HAWKISH (favor slower easing / higher-for-longer / tightening)
├─ Gabriel Galipolo (Prioritizes convergence to 3% target)
├─ Paulo Picchetti (Key driver of restrictive rationale)
└─ Ailton de Aquino Santos (Consistent supporter of tightening)
NEUTRAL/DATA-DEPENDENT
├─ Carolina de Assis Barros (Focus on stability/FX)
├─ Diogo Guilherme Abreu (External sector focus)
├─ Gilneu Francisco Astolfi Vivan (Structural focus)
├─ Izabela Moreira Corrêa (Institutional focus)
├─ Marcos Antonio Martins Pinto (Regulatory focus)
└─ Rodrigo Alves Teixeira (Administrative focus)
DOVISH (favor faster easing / lower rates)
└─ [No members currently identified as dovish]
Key Shifts Identified: No shifts in member leanings; however, the collective board stance is characterized by "meek" cuts, reinforcing the Hawkish baseline despite the nominal 25bps reduction.
| Official | Role | Current Stance | Key Quote |
|---|---|---|---|
| Gabriel Galipolo | Governor | Hawkish | No public comments found |
| Paulo Picchetti | Dir. Econ Policy | Hawkish | No public comments found |
| Ailton de Aquino Santos | Dir. Regulation | Hawkish | No public comments found |
| Carolina de Assis Barros | Dir. Prud/FX | Neutral/Hawkish | No public comments found |
| Diogo Guilherme Abreu | Dir. Int. Affairs | Neutral | No public comments found |
| Gilneu F. A. Vivan | Dir. SFN Org | Neutral | No public comments found |
| Izabela M. Corrêa | Dir.
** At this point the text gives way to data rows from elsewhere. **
(** * common_neural_preprocessing: h5_handling.py and bnpm/plotting_helpers.py

    A shallow embedding of the hierarchical-file helpers ([show_group_items],
    [show_item_tree], [make_h5_tree], [write_dict_to_h5],
    [h5py_dataset_iterator]), of [get_subplot_indices], [plot_image_grid],
    [plot_to_image] and [simple_cmap], and of the [Select_ROI] click-driven
    state machine, together with the properties the specification states
    about them and further properties read off the code.

    Conventions.
    - Python exceptions are values of [exn]; code that both mutates state and
      may raise lives in the monad [M S], whose state survives a raise (a
      Python exception does not roll back earlier mutations).
    - Python floats are modelled as exact rationals ([Q]).
    - h5py, matplotlib, numpy, cv2 and skimage are external: the parts of them
      the code relies on are modelled from their documented behaviour, or are
      taken as parameters where only their interface matters. *)

From Stdlib Require Import String Ascii List ZArith QArith Qround Lia Bool Sorted.
From stdpp Require Import base option list strings gmap pretty.
Import ListNotations.

Set Warnings "-register-all".

Open Scope string_scope.
Open Scope list_scope.

(** ** Exceptions and the state-and-exception monad *)

Inductive exn_class :=
| KeyError | ValueError | TypeError | IndexError | AttributeError
| FileExistsError | FileNotFoundError.

Record exn := Exn { exn_cls : exn_class; exn_msg : string }.

Inductive outcome (A : Type) :=
| Ok (a : A)
| Raise (e : exn).
Arguments Ok {A} a.
Arguments Raise {A} e.

Definition obind {A B} (o : outcome A) (k : A -> outcome B) : outcome B :=
  match o with
  | Ok a => k a
  | Raise e => Raise e
  end.

Definition is_ok {A} (o : outcome A) : bool :=
  match o with Ok _ => true | Raise _ => false end.

(** A computation over a mutable state [S]: it returns a value or raises, and
    in both cases leaves a state behind. *)
Definition M (S A : Type) : Type := S -> outcome A * S.

Definition ret {S A} (a : A) : M S A := fun s => (Ok a, s).
Definition raise {S A} (c : exn_class) (msg : string) : M S A :=
  fun s => (Raise (Exn c msg), s).
Definition bind {S A B} (m : M S A) (k : A -> M S B) : M S B :=
  fun s => match m s with
           | (Ok a, s') => k a s'
           | (Raise e, s') => (Raise e, s')
           end.
Definition get {S} : M S S := fun s => (Ok s, s).
Definition modify {S} (f : S -> S) : M S unit := fun s => (Ok tt, f s).

Declare Scope py_scope.
Delimit Scope py_scope with py.
Notation "'let!' x ':=' m 'in' k" := (bind m (fun x => k))
  (at level 10, x name, m at level 100, k at level 200) : py_scope.
Notation "m ';;' k" := (bind m (fun _ => k))
  (at level 100, k at level 200, right associativity) : py_scope.
Notation "'try!' x ':=' o 'in' k" := (obind o (fun x => k))
  (at level 10, x name, o at level 100, k at level 200) : py_scope.
Open Scope py_scope.

(** ** h5_handling.py *)

Module h5_handling.

(** *** Data model *)

(** A value h5py stores natively as a dataset: a string or a numeric array. *)
Inductive leaf :=
| LStr (s : string)
| LArray (shape : list nat) (dtype : string) (data : list Z).

(** The Python values a nested mapping holds: a serialisable leaf, any other
    Python object (named by its type), or a further [dict].  A [dict] is the
    list of its items in insertion order; its keys are pairwise distinct
    ([dict_ok] below). *)
Inductive pyval :=
| PyLeaf (l : leaf)
| PyObject (tyname : string)
| PyDict (items : list (string * pyval)).

Abbreviation pydict := (list (string * pyval)).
Inst. Rel. | Neutral | No public comments found |
| Marcos A. M. Pinto | Dir. Fin. Reg | Neutral/Hawkish | No public comments found |
| Rodrigo Alves Teixeira | Dir. Admin | Neutral | No public comments found |
No individual vote dissents were reported in the provided data. The 25bps cut on April 30 appears to have been a consensus decision, albeit one tempered by strong hawkish caveats regarding inflation and geopolitical risks.